The Aquädukt (Aqueduct) is just downstream of the Teufelsbrücke, but it was built by Jussow before he built the Teufelsbrücke. The Aquädukt is a reproduction of Roman aqueduct that has broken apart downstream of the 14th arch. The water falls 30 meters (98 feet) into the debris of the roman ruin. This depiction of a roman ruin was a modern idea at the time. It was usual for the time to associate an ancient aqueduct with the advanced technology of the Roman Empire. Once again, Jussow has shown the passage of time and the effects of nature.

The water thundered down from the height into the pool below, creating a roar. It was beautiful to see the water falling into the pool that was surrounded by green grass and wild flowers.









The Fontänenteich (Fountain Pond) is the basin for the last of the waterworks. Water flows in two streams around a temple into the Fontänenteich.

This is a very picturesque area, with the trees behind the temple carefully chosen for their variety of color and foliage. It looks very bucolic. However, it all changed when the fountain described below shot up to a great height.






In the Fontänenteich is the große Fontäne (great Fountain), which shoots water like a geyser 52-meters high. In order to produce the desired effect, the water is supplied from a reservoir 80 meters uphill.  This water is the same water that started at Kaskaden at the top of the mountain, and 750 m3 (about 200,000 gallons) of water was used. 

The fountain sprayed so high that the breeze drove the droplets across to us where we were standing on the other side of the pond! People retreated before the "rain".

From the Fontänenteich there is a beautiful view back up the mountain to the Herkules.







Schloss Wilhelmshöhe is a little farther downhill from the Fontänenteich.
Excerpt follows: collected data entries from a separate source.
Inductive NetSlice :=
| NetIpv4 (ipv4 : Ipv4Slice)
| NetIpv6 (ipv6 : Ipv6Slice)
| NetArp.

Inductive TransportSlice :=
| TcpSlice (source_port destination_port : Z) (payload : Subslice)
| UdpSlice (source_port destination_port : Z) (payload : Subslice)
| Icmpv4Slice (type_u8 : Z) (payload : Subslice)
| Icmpv6Slice (type_u8 : Z) (payload : Subslice)
| IgmpSlice.

Record SlicedPacket := mkSliced {
  sliced_net : option NetSlice;
  sliced_transport : option TransportSlice;
}.

Definition transport_payload (t : TransportSlice) : option Subslice :=
  match t with
  | TcpSlice _ _ p | UdpSlice _ _ p | Icmpv4Slice _ p | Icmpv6Slice _ p => Some p
  | IgmpSlice => None
  end.

(** The ICMP messages this hop asks the builder for. *)
Inductive Icmpv4Type := FragmentationNeeded (next_hop_mtu : Z) | TtlExceededInTransit.
Inductive Icmpv6Type := PacketTooBig (mtu : Z) | HopLimitExceeded.

Inductive IcmpBuilder :=
| BuilderV4 (source destination : bytes) (ttl : Z) (kind : Icmpv4Type)
| BuilderV6 (source destination : bytes) (hop_limit : Z) (kind : Icmpv6Type).

Class Etherparse := {
  SliceError : Type;
  from_ip : bytes -> SliceError + SlicedPacket;
  builder_size : IcmpBuilder -> nat -> nat;
  (** The serialised packet around a payload; [None] is a build error. *)
  builder_write : IcmpBuilder -> bytes -> option bytes;
}.

(** Documented behaviour the crate relies on: payloads are subslices of the
    input, addresses have their family's width, and a built ICMP packet is its
    fixed headers followed by the payload. *)
Class EtherparseLaws `{Etherparse} : Prop := {
  payload_within : forall packet sliced t p,
    from_ip packet = inr sliced -> sliced_transport sliced = Some t ->
    transport_payload t = Some p -> (sub_at p + sub_len p <= length packet)%nat;
  v4_payload_within : forall packet sliced ipv4,
    from_ip packet = inr sliced -> sliced_net sliced = Some (NetIpv4 ipv4) ->
    (sub_at (v4_payload ipv4) + sub_len (v4_payload ipv4) <= length packet)%nat;
  builder_size_v4 : forall s d ttl k n, builder_size (BuilderV4 s d ttl k) n = (28 + n)%nat;
  builder_size_v6 : forall s d ttl k n, builder_size (BuilderV6 s d ttl k) n = (48 + n)%nat;
  builder_write_length : forall b q w,
    builder_write b q = Some w -> length w = builder_size b (length q);
}.

(** ** Classification *)

Definition icmpv4_class (type_u8 : Z) : IcmpClass :=
  if existsb (Z.eqb type_u8) [3; 4; 5; 11; 12]
  then IcmpClass_Error else IcmpClass_Informational.

Definition icmpv6_class (type_u8 : Z) : IcmpClass :=
  if type_u8 <? 128 then IcmpClass_Error else IcmpClass_Informational.

Inductive PacketError `{Etherparse} :=
| Malformed (error : SliceError)
| MissingNetworkLayer
| UnsupportedNetworkLayer
| Oversized.

Definition IngressPacket_payload (p : IngressPacket) (packet : bytes) : option bytes :=
  let at_ := Z.to_nat (payload_at p) in
  get_range packet at_ (at_ + Z.to_nat (payload_len p)).

(** [u16::try_from] of a [usize]. *)
Definition u16_try_from (n : nat) : option Z :=
  if Z.of_nat n <=? U16_MAX then Some (Z.of_nat n) else None.

Section Parsing.
Context `{Etherparse}.

Definition net_summary (net : NetSlice) : Res PacketError (IpAddr * IpAddr * IpEcn * bool) :=
  match net with
  | NetIpv4 ipv4 =>
      Ok (V4 (v4_source_addr ipv4), V4 (v4_destination_addr ipv4), v4_ecn ipv4,
          v4_is_payload_fragmented ipv4)
  | NetIpv6 ipv6 =>
      Ok (V6 (v6_source_addr ipv6), V6 (v6_destination_addr ipv6), v6_ecn ipv6,
          v6_is_payload_fragmented ipv6)
  | NetArp => Err UnsupportedNetworkLayer
  end.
Construction was started by Landgraf (Earl) Wilhelm IX in 1786, and construction continued in stages.  The middle part was completely destroyed in WW II, and was reconstructed from 1968 until 1974. Today, it houses the museums of the Antikensammlung (Antique Collection), die Gemäldegalerie Alte Meister (Picture Gallery of Old Masters), die Graphische Sammlung (the Graphics Collection) and a Bibliothek (Library). The Picture Gallery has a large collection of paintings by Rembrandt and Rubens.

We admired the graceful proportions of the ancient Greek vases and Roman copies of Greek sculptures. There was also a very unique statue of an Etruscan maiden, made of terra cotta. The figure itself was very lean and tall. Although she was wearing a Greek-style garment, her proportions were not the standard Greek ideal. Her fine head rested on a thin neck and her hair was drawn into a top knot just above her forehead. We've never seen anything similar.






The Großes Gewächshaus (Great Greenhouse) is next to the Schloss, and it has some beautiful plants in front. They were normal hanging plants (fuchsia, for example) that had been trained into a "standard" or tree form. This is a very hard thing to do! The one you see in the left of the picture had flowers like marigolds. They gave off a sweet fragrance.




A friend insisted that we had to see this display of the cascades, so we made sure to visit it after our September trip to the States and before it closed for the year. We're glad we saw it. Having watched the water for the first cascade originate from the top near the Hercules monument, Kathy thinks that the next time we see it, she wants to watch the cascades from the bottom.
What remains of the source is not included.